PostPosted: Sun Aug 01, 2010 5:29 pm    Post subject: Reply with quote

Since I'm the one he's blasting, let me state the situation. I'm in my 4th year at the same private middle school thru EPIK. Most of the students are poor, rural kids, many are on Korean welfare. Many of them aren't interested in learning, their parents are for the most part poorly educated. The parents by and large are not active in their children's learning, and many probably don't know how to. Probably 10% of them try to learn English, some can't, most just don't care. These kids always do poorly on all midterms and finals, the school is rated rather low academically.
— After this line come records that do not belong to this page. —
(** ** Tokens, stop and pooler output *)
Lemma apply_output_spec s so mro r i generated req :
  is_async (config s) = false → row_ok s so mro r i generated → objects s !! r = Some req → is_finished req = false →
  num_tokens req < max_model_len (config s) → is_Some (pooling_params req) ∨ is_Some (sampling_params req) →
  wp (apply_output hash_function NONE_HASH mro r i generated) (λ '(tokens, stopped, _) s', ∃ req',
    (tokens `prefix_of` generated) ∧ s' = with_object r req' s ∧ extended req req' tokens ∧ is_finished req' = stopped ∧
    ((stopped : bool) = false → tokens = generated ∧ status req' = status req ∧ num_tokens req' < max_model_len (config s)) ∧
    (generated ≠ [] → tokens ≠ [])) s.
Proof.
  intros Has Hrow Hr Hfin Hlim Hpar. unfold apply_output. apply wp_bind.
  apply (wp_mono _ (λ '(tokens, stopped) s', ∃ req', (tokens `prefix_of` generated) ∧ s' = with_object r req' s ∧
    extended req req' tokens ∧ is_finished req' = stopped ∧
    ((stopped : bool) = false → tokens = generated ∧ status req' = status req ∧ num_tokens req' < max_model_len (config s)) ∧
    (generated ≠ [] → tokens ≠ []) ∧ (generated = [] → stopped = false))).
  { destruct generated as [|x l] eqn:E.
    - apply wp_ret. exists req. rewrite with_object_same by done. split_and!; try done. apply extended_refl.
    - rewrite <- E. unfold _update_request_with_output. apply wp_bind, wp_gets, wp_bind. eapply wp_the_request; [exact Hr|].
      apply wp_bind. eapply wp_mono; [by apply append_until_stop_spec|].
      intros [tokens stopped] s' (new & req' & -> & Hpre & -> & Hext & Hst & Hend). rewrite Has. apply wp_ret.
      exists req'. cbn [app]. split_and!; try done.
      + intros ->. by destruct Hend as (-> & ? & ?).
      + intros _. destruct stopped; [done|]. destruct Hend as [-> _]. by rewrite E.
      + by rewrite E. }
  intros [tokens stopped] s' (req' & Hpre & -> & Hext & Hst & Hgo & Hne & Hnil).
  destruct (runner_pooler_output mro) as [|px pl] eqn:Epool.
  { apply wp_ret. exists req'. by split_and!. }
  destruct (row_pooled _ _ _ _ _ _ Hrow) as [?|(-> & [x Hx] & req0 & Hr0 & Hpool)]; [congruence|].
  assert (req0 = req) as -> by congruence. apply prefix_nil_inv in Hpre as ->. rewrite Epool in Hx.
  apply wp_bind. eapply wp_lift_outcome; [exact Hx|]. apply wp_bind, wp_gets, wp_bind. eapply wp_the_request; [apply with_object_at|].
  rewrite (Hnil eq_refl) in Hst. destruct (Hgo (Hnil eq_refl)) as (_ & Hst' & Hlim').
  destruct (check_stop_spec req' (max_model_len (config s)) (bool_decide (is_Some x))) as (b & req2 & Hcs & Hext2 & Hb & Hb2);
    [rewrite (ex_params _ _ _ Hext); by left|rewrite (ex_params _ _ _ Hext); by intros E; rewrite E in Hpool; destruct Hpool|done|].
  apply wp_bind. eapply wp_lift_outcome; [exact Hcs|]. cbv beta iota.
  apply wp_bind. eapply wp_update_object; [apply with_object_at|]. fold (with_object r req2 (with_object r req' s)).
  rewrite with_object_twice. apply wp_ret. exists req2. split_and!; try done.
  - by apply (extended_trans _ _ _ [] [] Hext).
  - intros ->. destruct (Hb2 eq_refl) as (-> & _). by split_and!.
Qed.

(** ** What follows the tokens: the grammar, the drafts and the output *)

(** Changes that concern neither the tokens nor the status. *)
Record touched (n : Z) req req' : Prop := {
  to_params : params req' = params req;
  to_tokens : all_token_ids req' = all_token_ids req;
  to_status : status req' = status req;
  to_computed : num_computed_tokens req' = num_computed_tokens req;
  to_placeholders : num_output_placeholders req' = num_output_placeholders req;
  to_drafts : len (spec_token_ids req) <= n → len (spec_token_ids req') <= n
}.
Definition tail_of s r req s' : Prop :=
  ∃ req' g, s' = set_structured g (with_object r req' s) ∧ touched (num_spec_tokens (config s)) req req'.
(** * One table *)

(** The rows on the host and on the device, and the slots of the scheduled tokens. *)
Record BlockTable : Type := mkBlockTable {
  bt_block_size : Z;
  max_num_blocks_per_req : nat;
  max_num_batched_tokens : nat;
  block_table_np : list (list Z);
  num_blocks_per_row : list Z;
  block_table : list (list Z);
  slot_mapping_np : list Z;
  slot_mapping : list Z
}.

Definition BlockTable_init (block_size : Z) (max_num_reqs max_blocks max_tokens : nat) : BlockTable :=
  mkBlockTable block_size max_blocks max_tokens
    (replicate max_num_reqs (replicate max_blocks 0)) (replicate max_num_reqs 0)
    (replicate max_num_reqs (replicate max_blocks 0)) (replicate max_tokens 0) (replicate max_tokens 0).

Definition set_table (v : list (list Z)) (t : BlockTable) : BlockTable :=
  mkBlockTable (bt_block_size t) (max_num_blocks_per_req t) (max_num_batched_tokens t) v (num_blocks_per_row t)
    (block_table t) (slot_mapping_np t) (slot_mapping t).
Definition set_num_blocks_per_row (v : list Z) (t : BlockTable) : BlockTable :=
  mkBlockTable (bt_block_size t) (max_num_blocks_per_req t) (max_num_batched_tokens t) (block_table_np t) v
    (block_table t) (slot_mapping_np t) (slot_mapping t).
Definition set_device_table (v : list (list Z)) (t : BlockTable) : BlockTable :=
  mkBlockTable (bt_block_size t) (max_num_blocks_per_req t) (max_num_batched_tokens t) (block_table_np t)
    (num_blocks_per_row t) v (slot_mapping_np t) (slot_mapping t).
Definition set_slots (v : list Z) (t : BlockTable) : BlockTable :=
  mkBlockTable (bt_block_size t) (max_num_blocks_per_req t) (max_num_batched_tokens t) (block_table_np t)
    (num_blocks_per_row t) (block_table t) v (slot_mapping t).
Definition set_device_slots (v : list Z) (t : BlockTable) : BlockTable :=
  mkBlockTable (bt_block_size t) (max_num_blocks_per_req t) (max_num_batched_tokens t) (block_table_np t)
    (num_blocks_per_row t) (block_table t) (slot_mapping_np t) v.
Definition zero_row (max_model_len : nat) : Row := mkRow (replicate max_model_len 0) 0 0 0 0 0 0 0 0 0 0 0.
Definition InputBatch_init (c : BatchConfig) (max_num_batched_tokens : nat) (block_sizes : list Z) : InputBatch :=
  mkInputBatch c ∅
    (mkSlots [] [] (replicate (max_num_reqs c) (zero_row (max_model_len c)))
       (MultiGroupBlockTable_init (max_num_reqs c) (max_model_len c) max_num_batched_tokens block_sizes)
       ∅ ∅ None (replicate (max_num_reqs c) false))
    (mkReqSets ∅ ∅ ∅ ∅ ∅ ∅ ∅ ∅ ∅) (mkReqDicts ∅ ∅ ∅ ∅) ∅ ∅ BatchUpdateBuilder_init.

Definition num_reqs b : nat := base.size (req_id_to_index b).
Definition all_greedy b : bool := bool_decide (random_reqs (sets b) = ∅).
Definition all_random b : bool := bool_decide (greedy_reqs (sets b) = ∅).
Definition no_top_p b : bool := bool_decide (top_p_reqs (sets b) = ∅).
Definition no_top_k b : bool := bool_decide (top_k_reqs (sets b) = ∅).
Definition no_penalties b : bool :=
  bool_decide (presence_penalties_reqs (sets b) = ∅) && bool_decide (frequency_penalties_reqs (sets b) = ∅)
  && bool_decide (repetition_penalties_reqs (sets b) = ∅).
Definition no_prompt_logprob b : bool := bool_decide (num_prompt_logprobs (dicts b) = ∅).
Definition no_allowed_token_ids b : bool := bool_decide (has_allowed_token_ids (sets b) = ∅).

(** * Adding a request *)

Definition _get_next_add_index : M InputBatch nat :=
  r ← on_builder pop_removed;
  match r with Some i => mret i | None => gets num_reqs end.

Definition _register_add_request (request : CachedRequestState) : M InputBatch nat :=
  req_index ← _get_next_add_index;
  c ← gets cfg;
  assert_ (bool_decide (req_index < max_num_reqs c)%nat) ;;
  on_builder (record_added (req_index, params_of request, output_ref request)) ;;
  mret req_index.

(** [l.append(x)] when [i] is the length, and [l[i] = x] otherwise. *)
Definition place {A} (l : list A) (i : nat) (x : A) : outcome (list A) :=
  if decide (i = length l) then Ok (l ++ [x]) else array_set l i x.

(** The prompt and the output tokens, and the four counts. *)
Definition write_tokens (request : CachedRequestState) (r : Row) : outcome Row :=
  toks ← assign_slice (row_token_ids r) 0 (prompt_token_ids request);
  toks ← assign_slice toks (length (prompt_token_ids request)) (output_token_ids request);
  Ok (set_row_counts (cached_num_tokens request) (cached_num_tokens request) (len (prompt_token_ids request))
        (num_computed_tokens request) (set_row_tokens toks r)).

Definition _SAMPLING_EPS : Q := 1 # 100000.
Definition q_lt (x y : Q) : bool := negb (Qle_bool y x).
Definition is_greedy p : bool := q_lt (temperature p) _SAMPLING_EPS.
Definition is_spec_decode_unsupported p : bool :=
  q_truthy (frequency_penalty p) || q_truthy (presence_penalty p) || negb (Qeq_bool (repetition_penalty p) 1)
  || q_lt _SAMPLING_EPS (min_p p) || bool_decide (is_Some (logprobs p)).

Definition add_if (c : bool) (id : string) (X : gset string) : gset string := if c then {[id]} ∪ X else X.
Definition effective_top_k (c : BatchConfig) p : Z :=
  if decide (0 < top_k p < vocab_size c) then top_k p else vocab_size c.
(** The truth of an optional list. *)
Definition given {A} (o : option (list A)) : bool := match o with Some (_ :: _) => true | _ => false end.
There are some kids who live in a newly made high rise project a few miles up the road. Most of their parents are managers and other professionals. There are some good students among them, but many of them, especially grade 3, are just too cool to study. A lot of them are very rude, disruptive and a pain in the ass.

The teachers can't move around like they do at public schools. Many of them have been at this school for 10+ years. There is serious burnout here. Some are close to retirement and this is the only school they've ever been at. But all around, there are low expectations of the kids. We do what we can, I use use PowerPoint, Adobe Presenter and even some Captivate to make presentations. But results and expectations are low, and I can't change the situation. One of my co-teachers even said as much, "no one expects these kids to be anything but farmers and factory workers." Frankly, with the years I've spent in Korea, I know I won't change anything. I do what I can and don't sweat things like I used to.

I posted something along these lines and for some reason the OP has taken offense. I figure he basically has no life and is one of the many directionless and soulless dweebs who haunt Korea and Dave's ESL. They take up causes for stupid and probably drunken reasons. And eventually they blow away with the wind..............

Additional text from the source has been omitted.